* [Brief]:
Below are lines of data; give the number of them that contain "EmptyString", and only that.

* [Data excerpts]:
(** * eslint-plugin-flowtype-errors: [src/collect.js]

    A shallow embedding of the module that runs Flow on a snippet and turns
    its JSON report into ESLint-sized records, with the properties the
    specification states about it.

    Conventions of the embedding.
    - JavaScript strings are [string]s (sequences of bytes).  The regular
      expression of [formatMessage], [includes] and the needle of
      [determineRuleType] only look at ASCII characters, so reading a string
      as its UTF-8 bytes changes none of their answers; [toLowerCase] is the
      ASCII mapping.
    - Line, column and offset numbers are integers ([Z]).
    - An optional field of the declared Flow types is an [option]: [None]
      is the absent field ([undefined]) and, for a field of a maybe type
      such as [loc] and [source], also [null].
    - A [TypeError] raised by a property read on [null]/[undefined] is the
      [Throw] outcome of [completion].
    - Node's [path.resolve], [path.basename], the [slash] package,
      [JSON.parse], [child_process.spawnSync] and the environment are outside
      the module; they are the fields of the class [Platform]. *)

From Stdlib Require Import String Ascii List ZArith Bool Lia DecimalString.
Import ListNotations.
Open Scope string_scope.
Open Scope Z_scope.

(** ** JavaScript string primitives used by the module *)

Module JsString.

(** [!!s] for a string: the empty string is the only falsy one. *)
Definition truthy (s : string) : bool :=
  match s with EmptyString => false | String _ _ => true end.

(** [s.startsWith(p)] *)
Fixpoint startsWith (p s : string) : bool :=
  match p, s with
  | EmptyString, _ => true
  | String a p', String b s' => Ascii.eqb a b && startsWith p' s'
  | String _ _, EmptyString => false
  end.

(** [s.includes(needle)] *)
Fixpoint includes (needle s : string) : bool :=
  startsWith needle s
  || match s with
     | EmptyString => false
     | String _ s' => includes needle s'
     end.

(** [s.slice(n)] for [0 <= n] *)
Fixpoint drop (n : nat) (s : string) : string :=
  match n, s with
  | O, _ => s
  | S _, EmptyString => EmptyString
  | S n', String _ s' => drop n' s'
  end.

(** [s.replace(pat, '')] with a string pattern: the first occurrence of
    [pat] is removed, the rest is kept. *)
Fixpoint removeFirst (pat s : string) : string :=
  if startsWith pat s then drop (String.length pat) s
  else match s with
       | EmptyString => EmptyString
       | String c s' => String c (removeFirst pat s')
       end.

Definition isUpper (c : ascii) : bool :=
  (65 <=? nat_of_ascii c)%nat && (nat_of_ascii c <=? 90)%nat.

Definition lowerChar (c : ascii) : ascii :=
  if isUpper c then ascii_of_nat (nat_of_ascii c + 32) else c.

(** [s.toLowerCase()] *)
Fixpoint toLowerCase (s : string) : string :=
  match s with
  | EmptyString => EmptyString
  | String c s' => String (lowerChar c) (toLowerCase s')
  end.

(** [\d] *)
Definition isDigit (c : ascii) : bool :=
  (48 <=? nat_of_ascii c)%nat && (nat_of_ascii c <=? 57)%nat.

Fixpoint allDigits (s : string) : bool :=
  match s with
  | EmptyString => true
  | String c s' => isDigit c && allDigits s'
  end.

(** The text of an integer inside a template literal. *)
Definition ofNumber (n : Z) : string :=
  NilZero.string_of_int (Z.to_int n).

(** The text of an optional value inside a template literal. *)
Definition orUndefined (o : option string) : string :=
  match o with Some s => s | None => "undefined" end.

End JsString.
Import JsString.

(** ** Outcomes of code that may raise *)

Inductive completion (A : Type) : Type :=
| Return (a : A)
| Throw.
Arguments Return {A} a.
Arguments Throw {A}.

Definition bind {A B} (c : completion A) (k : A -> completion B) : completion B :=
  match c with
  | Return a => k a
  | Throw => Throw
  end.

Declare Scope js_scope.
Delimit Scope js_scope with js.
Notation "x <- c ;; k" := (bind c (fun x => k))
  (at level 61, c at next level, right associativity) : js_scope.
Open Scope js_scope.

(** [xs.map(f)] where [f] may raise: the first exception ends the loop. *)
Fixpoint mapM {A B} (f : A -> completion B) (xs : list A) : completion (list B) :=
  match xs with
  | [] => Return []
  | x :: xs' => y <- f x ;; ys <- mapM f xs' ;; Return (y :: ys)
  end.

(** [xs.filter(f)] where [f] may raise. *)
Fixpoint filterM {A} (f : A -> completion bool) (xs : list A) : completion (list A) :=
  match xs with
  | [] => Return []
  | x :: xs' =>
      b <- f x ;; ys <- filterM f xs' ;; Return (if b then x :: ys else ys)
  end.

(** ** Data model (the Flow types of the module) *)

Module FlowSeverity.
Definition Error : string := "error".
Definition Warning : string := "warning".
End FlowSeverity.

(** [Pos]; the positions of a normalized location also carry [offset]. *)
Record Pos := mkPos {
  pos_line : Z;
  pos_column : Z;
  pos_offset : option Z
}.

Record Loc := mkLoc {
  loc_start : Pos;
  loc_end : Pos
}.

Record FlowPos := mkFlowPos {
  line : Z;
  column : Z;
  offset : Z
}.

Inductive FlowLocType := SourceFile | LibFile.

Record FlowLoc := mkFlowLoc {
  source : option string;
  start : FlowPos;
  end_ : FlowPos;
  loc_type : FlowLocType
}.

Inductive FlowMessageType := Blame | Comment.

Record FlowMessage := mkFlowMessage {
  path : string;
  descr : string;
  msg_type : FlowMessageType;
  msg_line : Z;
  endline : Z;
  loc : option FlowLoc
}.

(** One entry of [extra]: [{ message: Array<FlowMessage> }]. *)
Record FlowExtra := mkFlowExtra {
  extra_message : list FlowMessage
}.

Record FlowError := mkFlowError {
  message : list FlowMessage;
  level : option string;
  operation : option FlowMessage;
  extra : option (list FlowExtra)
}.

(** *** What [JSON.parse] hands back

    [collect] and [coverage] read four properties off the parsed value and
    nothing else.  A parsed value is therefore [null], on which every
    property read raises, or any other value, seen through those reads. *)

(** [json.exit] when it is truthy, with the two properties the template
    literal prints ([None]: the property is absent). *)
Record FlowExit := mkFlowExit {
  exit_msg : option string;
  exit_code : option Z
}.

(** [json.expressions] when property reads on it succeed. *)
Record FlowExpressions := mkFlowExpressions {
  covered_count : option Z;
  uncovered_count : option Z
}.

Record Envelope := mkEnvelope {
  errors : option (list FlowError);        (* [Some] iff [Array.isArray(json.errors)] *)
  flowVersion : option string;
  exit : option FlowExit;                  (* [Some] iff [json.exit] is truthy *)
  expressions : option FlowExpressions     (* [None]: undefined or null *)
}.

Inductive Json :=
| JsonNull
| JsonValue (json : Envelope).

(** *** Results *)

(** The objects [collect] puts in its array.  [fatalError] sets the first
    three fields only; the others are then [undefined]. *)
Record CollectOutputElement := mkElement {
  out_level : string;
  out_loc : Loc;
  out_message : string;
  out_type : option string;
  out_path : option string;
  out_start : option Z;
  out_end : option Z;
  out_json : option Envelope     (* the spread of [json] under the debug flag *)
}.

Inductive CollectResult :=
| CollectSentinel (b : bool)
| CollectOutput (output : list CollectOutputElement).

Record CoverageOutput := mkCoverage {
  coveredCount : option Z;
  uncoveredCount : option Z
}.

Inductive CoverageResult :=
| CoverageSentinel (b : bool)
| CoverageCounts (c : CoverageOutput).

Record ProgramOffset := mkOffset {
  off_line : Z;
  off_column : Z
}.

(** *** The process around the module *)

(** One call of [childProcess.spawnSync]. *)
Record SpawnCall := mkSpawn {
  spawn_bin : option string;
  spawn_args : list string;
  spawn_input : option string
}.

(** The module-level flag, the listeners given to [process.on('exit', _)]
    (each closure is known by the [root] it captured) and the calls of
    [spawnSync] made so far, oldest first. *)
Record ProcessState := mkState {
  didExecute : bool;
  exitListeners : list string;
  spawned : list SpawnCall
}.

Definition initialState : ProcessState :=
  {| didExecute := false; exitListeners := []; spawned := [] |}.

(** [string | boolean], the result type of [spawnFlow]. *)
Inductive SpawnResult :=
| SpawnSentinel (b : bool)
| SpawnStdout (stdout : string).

* [Task result]:
8